• _Exercise data_
=== Begin Enclosure ===
(** * OncoGenie: the PubMed -> Bedrock pipeline of [index.py]

    A shallow embedding of the Lambda handler and its helpers
    ([build_search_queries], [search_pubmed], [fetch_abstracts],
    [invoke_bedrock], [handler]) and the properties of the pipeline.

    Conventions of the embedding.
    - Python text is a [string].  Whether a text can be encoded as UTF-8
      (a [str] that holds a lone surrogate cannot) is asked of the runtime,
      [encodable]: [urlencode] and [print] raise UnicodeEncodeError on a
      text that cannot.
    - What [json.loads] returns is a [pyval].  A [float] is a [spec_float]
      in canonical form, an IEEE binary64 value.
    - Exceptions are values of [exn]; only subclasses of [Exception] are
      modelled, which is what the [except Exception] clauses catch.
    - The network and the inference service are an oracle, [world], which
      answers each request given the requests made before it.  A request
      records the variable fields of the call; [json.dumps] escapes what
      cannot be encoded and never fails on the values it is given here.
    - [print] is modelled where it writes response text as it is (the
      diagnostic of [invoke_bedrock]).  The other prints write the [repr]
      of a list, a length, or the [str] of an exception, whose message
      quotes data through [repr]; that text is taken to be encodable and
      these prints are left out. *)

From Stdlib Require Import ZArith List String Ascii Bool Lia DecimalString.
From Stdlib Require Import Floats.SpecFloat.
Import ListNotations.

Local Open Scope string_scope.
Local Open Scope list_scope.

(** ** Text *)

Module Text.

(** The double quote, which the source writes inside its patterns. *)
Definition dquote : string := String (ascii_of_nat 34) EmptyString.

Definition newline : ascii := ascii_of_nat 10.

(** [str.isspace] on code points below 256: TAB..CR, FS..US, SPACE,
    NEL (0x85) and NBSP (0xA0). *)
Definition isspace (c : ascii) : bool :=
  let n := nat_of_ascii c in
  (((9 <=? n) && (n <=? 13)) || ((28 <=? n) && (n <=? 32))
   || (n =? 133) || (n =? 160))%nat.

Fixpoint lstrip (s : string) : string :=
  match s with
  | EmptyString => EmptyString
  | String c s' => if isspace c then lstrip s' else s
  end.

Fixpoint rstrip (s : string) : string :=
  match s with
  | EmptyString => EmptyString
  | String c s' =>
      match rstrip s' with
      | EmptyString => if isspace c then EmptyString else String c EmptyString
      | r => String c r
      end
  end.

(** [s.strip()] *)
Definition strip (s : string) : string := rstrip (lstrip s).

(** [s] without the prefix [p], when it starts with it. *)
Fixpoint drop_prefix (p s : string) : option string :=
  match p with
  | EmptyString => Some s
  | String a p' =>
      match s with
      | EmptyString => None
      | String b s' => if Ascii.eqb a b then drop_prefix p' s' else None
      end
  end.
(** * Huffman compression (Huffman.py): a shallow embedding and its properties

    The development follows the class [HuffmanCode] of [src/Huffman.py]:
    the frequency table, the construction of the code table by textual
    placeholders ([alpha0__], [alpha1__], ...), the header, [Encode] and
    [Decode].

    Python values are modelled as follows.
    - [str]: a list of characters ([list ascii]); slices [s[a:b]] are
      [firstn]/[skipn], which truncate silently as Python slices do.
    - [dict]: an association list in insertion order (what a Python dict
      iterates in); assigning to a present key keeps its position.
    - [int]: [Z]; [float]: the kernel's binary64 floats ([PrimFloat]), which
      is what Python floats are.
    - exceptions: the [Err] branch of [result], one constructor per Python
      exception the code can raise.
    - the object [self]: the record [HuffmanCode]; methods that assign
      attributes return the updated record. *)

From Stdlib Require Import Ascii String ZArith Arith Lia Bool.
From Stdlib Require Import Floats Uint63 Decimal DecimalNat DecimalString.
From Stdlib.Strings Require Import Byte.
From Stdlib Require Import List Permutation.
Import ListNotations.

(** ** Python strings *)

Definition str := list ascii.

Definition lit (s : string) : str := list_ascii_of_string s.

Fixpoint str_eqb (a b : str) : bool :=
  match a, b with
  | [], [] => true
  | x :: a', y :: b' => Ascii.eqb x y && str_eqb a' b'
  | _, _ => false
  end.

(** [s[a:b]] for [0 <= a <= b]. *)
Definition slice (a b : nat) (s : str) : str := firstn (b - a) (skipn a s).

(** [s[:-n]] for [n > 0]. *)
Definition drop_last (n : nat) (s : str) : str := firstn (length s - n) s.

(** [c * n] for a one-character string [c]. *)
Definition str_repeat (c : ascii) (n : nat) : str := repeat c n.

(** ** Exceptions *)

Inductive exn : Type :=
| IndexError        (* list index out of range *)
| KeyError          (* missing dict key *)
| CreationError     (* bitstring: value does not fit / bad binary string *)
| InterpretError    (* bitstring: empty bitstring read as an integer *)
| AssertionError
| OutOfFuel.        (* no Python exception: the bound of a loop of this
                       model was reached; never returned, see
                       [create_encoder_dictionary_fuel] *)

Inductive result (A : Type) : Type :=
| Ok (a : A)
| Err (e : exn).
Arguments Ok {A} a.
Arguments Err {A} e.

Definition bind {A B} (r : result A) (f : A -> result B) : result B :=
  match r with
  | Ok a => f a
  | Err e => Err e
  end.

Notation "'do' x <- c ; k" := (bind c (fun x => k))
  (at level 10, x name, c at level 100, k at level 200).

(** ** Python dicts with string keys, in insertion order *)

Definition dict (V : Type) := list (str * V).

Fixpoint dict_get {V} (d : dict V) (k : str) : option V :=
  match d with
  | [] => None
  | (k', v) :: d' => if str_eqb k' k then Some v else dict_get d' k
  end.

(** [d[k] = v] *)
Fixpoint dict_set {V} (d : dict V) (k : str) (v : V) : dict V :=
  match d with
  | [] => [(k, v)]
  | (k', v') :: d' =>
      if str_eqb k' k then (k', v) :: d' else (k', v') :: dict_set d' k v
  end.

Definition dict_keys {V} (d : dict V) : list str := map fst d.

(** [k in d] *)
Definition dict_mem {V} (d : dict V) (k : str) : bool :=
  match dict_get d k with Some _ => true | None => false end.

(** [d[k]] as an expression: [KeyError] on a missing key. *)
Definition dict_at {V} (d : dict V) (k : str) : result V :=
  match dict_get d k with Some v => Ok v | None => Err KeyError end.

(** [l[i]] as an expression: [IndexError] out of range. *)
Definition list_at {A} (l : list A) (i : nat) : result A :=
  match nth_error l i with Some x => Ok x | None => Err IndexError end.

(** ** The bitstring library, as far as the code uses it *)

Definition bit_char (b : bool) : ascii :=
  if b then "1"%char else "0"%char.

(** The eight binary digits of [n], most significant first. *)
Definition bits8 (n : Z) : str :=
  map (fun i => bit_char (Z.testbit n i)) [7; 6; 5; 4; 3; 2; 1; 0]%Z.

(** [BitArray(byte).bin] for one byte read from a file. *)
Definition byte_bin (b : byte) : str := bits8 (Z.of_N (Byte.to_N b)).

(** [BitArray(uint = n, length = 8).bin]: the library raises [CreationError]
    when [n] is negative or does not fit in 8 bits. *)
Definition uint8_bin (n : Z) : result str :=
  if ((0 <=? n) && (n <? 256))%Z then Ok (bits8 n) else Err CreationError.

Definition bit_value (c : ascii) : option Z :=
  if Ascii.eqb c "0"%char then Some 0%Z
  else if Ascii.eqb c "1"%char then Some 1%Z
  else None.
=== End Enclosure ===
• _Exercise objective_
For this task, write out exactly the lines of the entries above, starting at the line with "- The network" and ending at the line with "Definition dquote : string", both included, and no others.

• _Solution to this problem_
    - The network and the inference service are an oracle, [world], which
      answers each request given the requests made before it.  A request
      records the variable fields of the call; [json.dumps] escapes what
      cannot be encoded and never fails on the values it is given here.
    - [print] is modelled where it writes response text as it is (the
      diagnostic of [invoke_bedrock]).  The other prints write the [repr]
      of a list, a length, or the [str] of an exception, whose message
      quotes data through [repr]; that text is taken to be encodable and
      these prints are left out. *)

From Stdlib Require Import ZArith List String Ascii Bool Lia DecimalString.
From Stdlib Require Import Floats.SpecFloat.
Import ListNotations.

Local Open Scope string_scope.
Local Open Scope list_scope.

(** ** Text *)

Module Text.

(** The double quote, which the source writes inside its patterns. *)
Definition dquote : string := String (ascii_of_nat 34) EmptyString.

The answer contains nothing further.